┌─ The input

(* ===== verification/_CoqProject ===== *)
-Q . S2P
Prelude.v
BitMem.v
BitCmp.v
BitCopy.v
Sha256.v
MineData.v
CpuMiner.v
Kernel.v
GpuHost.v
BigInt.v
BigIntOps.v
BigIntShift.v
BigIntLog.v
BigIntBits.v
RefInt.v
BigIntLoad.v
BigIntBytes.v
Stack.v
OpTable.v
StackOps.v
StackSafety.v
StackMoves.v
ArithOps.v
ArithSafe.v
ArithSpec.v
ArithLogic.v
ArithCmp.v
TupleOps.v
TupleSpec.v
TupleSafe.v
MachineTypes.v
MachineKeeps.v
MachineInv.v
Continuation.v
Cells.v
CellConstOps.v
BuilderOps.v
SliceOps.v
CellSpec.v
ContOps.v
ContChange.v
Machine.v
Run.v
TreeCells.v
CellTheorems.v
ContTypes.v
ContJumps.v
JumpSafe.v
CallSafe.v
ContOpsSafe.v
ControlSafe.v
CellSafe.v
JumpOpsSafe.v
ContChangeSafe.v
ExceptionSafe.v
ControlSpec.v
RunSafe.v
RunTheorems.v
LoopSpec.v
(* ===== verification/BitMem.v ===== *)
(** * Bits in memory ([crypto/common/bitstring.cpp])

    Memory is a list of bytes, in which a string of bits starts at any bit, from the highest
    bit of a byte to its lowest.  The code works on bytes and 64-bit words; what it means is
    stated on the list of the bits. *)
From S2P Require Import Prelude.

(** ** Bits and numbers *)

Definition bits_value (l : list bool) : Z := fold_left (fun v (b : bool) => 2 * v + Z.b2z b) l 0.

(** The [n] lowest bits of a number. *)
Fixpoint bits_of (n : nat) (v : Z) : list bool := match n with O => [] | S n' => bits_of n' (v / 2) ++ [Z.odd v] end.

Lemma fold_bits v l : fold_left (fun v (b : bool) => 2 * v + Z.b2z b) l v = v * 2 ^ Z.of_nat (length l) + bits_value l.
Proof.
  unfold bits_value. revert v. induction l as [|b l IH]; intros v; [cbn; lia|]. cbn [fold_left length].
  rewrite IH, (IH (2 * 0 + Z.b2z b)). rewrite Nat2Z.inj_succ, Z.pow_succ_r by lia. lia.
Qed.

Lemma bits_value_range l : 0 <= bits_value l < 2 ^ Z.of_nat (length l).
Proof.
  induction l as [|b l IH]; [cbn; lia|]. unfold bits_value. cbn [fold_left length]. rewrite fold_bits.
  rewrite Nat2Z.inj_succ, Z.pow_succ_r by lia. destruct b; cbn [Z.b2z]; lia.
Qed.

Lemma bits_value_app l1 l2 : bits_value (l1 ++ l2) = bits_value l1 * 2 ^ Z.of_nat (length l2) + bits_value l2.
Proof. unfold bits_value at 1. rewrite fold_left_app. apply fold_bits. Qed.

Lemma length_bits_of n v : length (bits_of n v) = n.
Proof. revert v. induction n as [|n IH]; intros v; [done|]. cbn [bits_of]. rewrite length_app, IH. cbn. lia. Qed.

Lemma pow2_S n : 2 ^ Z.of_nat (S n) = 2 * 2 ^ Z.of_nat n.
Proof. rewrite Nat2Z.inj_succ, Z.pow_succ_r by lia. done. Qed.
Lemma pow2_pos n : 0 < 2 ^ Z.of_nat n.
Proof. apply Z.pow_pos_nonneg; lia. Qed.

Lemma bits_of_app n1 n2 v : bits_of (n1 + n2) v = bits_of n1 (v / 2 ^ Z.of_nat n2) ++ bits_of n2 v.
Proof.
  revert v. induction n2 as [|n2 IH]; intros v.
  - rewrite Nat.add_0_r, app_nil_r. by rewrite Z.div_1_r.
  - rewrite Nat.add_succ_r. cbn [bits_of]. rewrite IH, app_assoc, pow2_S, Z.div_div by (pose proof (pow2_pos n2); lia). done.
Qed.

Lemma bits_value_of n v : bits_value (bits_of n v) = v mod 2 ^ Z.of_nat n.
Proof.
  revert v. induction n as [|n IH]; intros v; [by rewrite Z.mod_1_r|]. cbn [bits_of]. rewrite bits_value_app, IH, pow2_S.
  rewrite Z.rem_mul_r by (pose proof (pow2_pos n); lia). cbn. rewrite (Zmod_odd v). destruct (Z.odd v); cbn; lia.
Qed.

Lemma bits_of_value l : bits_of (length l) (bits_value l) = l.
Proof.
  induction l as [|b l IH] using rev_ind; [done|]. rewrite length_app, Nat.add_comm. cbn [length Nat.add bits_of]. rewrite bits_value_app.
  assert (bits_value [b] = Z.b2z b) as -> by by destruct b. change (2 ^ Z.of_nat (length [b])) with 2.
  rewrite Z.div_add_l by lia. rewrite (Z.div_small (Z.b2z b)) by (destruct b; cbn; lia). rewrite Z.add_0_r, IH. f_equal. f_equal.
  rewrite Z.odd_add, Z.odd_mul. by destruct b, (Z.odd (bits_value l)).
Qed.

(** Only the lowest bits count. *)
Lemma bits_of_congr n a b : a mod 2 ^ Z.of_nat n = b mod 2 ^ Z.of_nat n -> bits_of n a = bits_of n b.
Proof. intros E. rewrite <- (bits_of_value (bits_of n a)), <- (bits_of_value (bits_of n b)), !length_bits_of, !bits_value_of. by rewrite E. Qed.

Lemma bits_of_add n a k : bits_of n (a + k * 2 ^ Z.of_nat n) = bits_of n a.
Proof. apply bits_of_congr. pose proof (pow2_pos n). by rewrite Z.mod_add by lia. Qed.

Lemma bits_of_take k n v : (k <= n)%nat -> take k (bits_of n v) = bits_of k (v / 2 ^ Z.of_nat (n - k)).
Proof.
  intros Hk. replace n with (k + (n - k))%nat at 1 by lia. rewrite bits_of_app. apply take_app_length'. by rewrite length_bits_of.
Qed.
Lemma bits_of_drop k n v : (k <= n)%nat -> drop k (bits_of n v) = bits_of (n - k) v.
Proof.
  intros Hk. replace n with (k + (n - k))%nat at 1 by lia. rewrite bits_of_app. apply drop_app_length'. by rewrite length_bits_of.
Qed.

(** ** Memory *)

Definition byte_at (m : list Z) (i : nat) : Z := default 0 (m !! i).
Definition mem_bits (m : list Z) : list bool := flat_map (bits_of 8) m.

└─

What is needed is each line from the records with the word "pose" in it.

  - rewrite Nat.add_succ_r. cbn [bits_of]. rewrite IH, app_assoc, pow2_S, Z.div_div by (pose proof (pow2_pos n2); lia). done.
  rewrite Z.rem_mul_r by (pose proof (pow2_pos n); lia). cbn. rewrite (Zmod_odd v). destruct (Z.odd v); cbn; lia.
Proof. apply bits_of_congr. pose proof (pow2_pos n). by rewrite Z.mod_add by lia. Qed.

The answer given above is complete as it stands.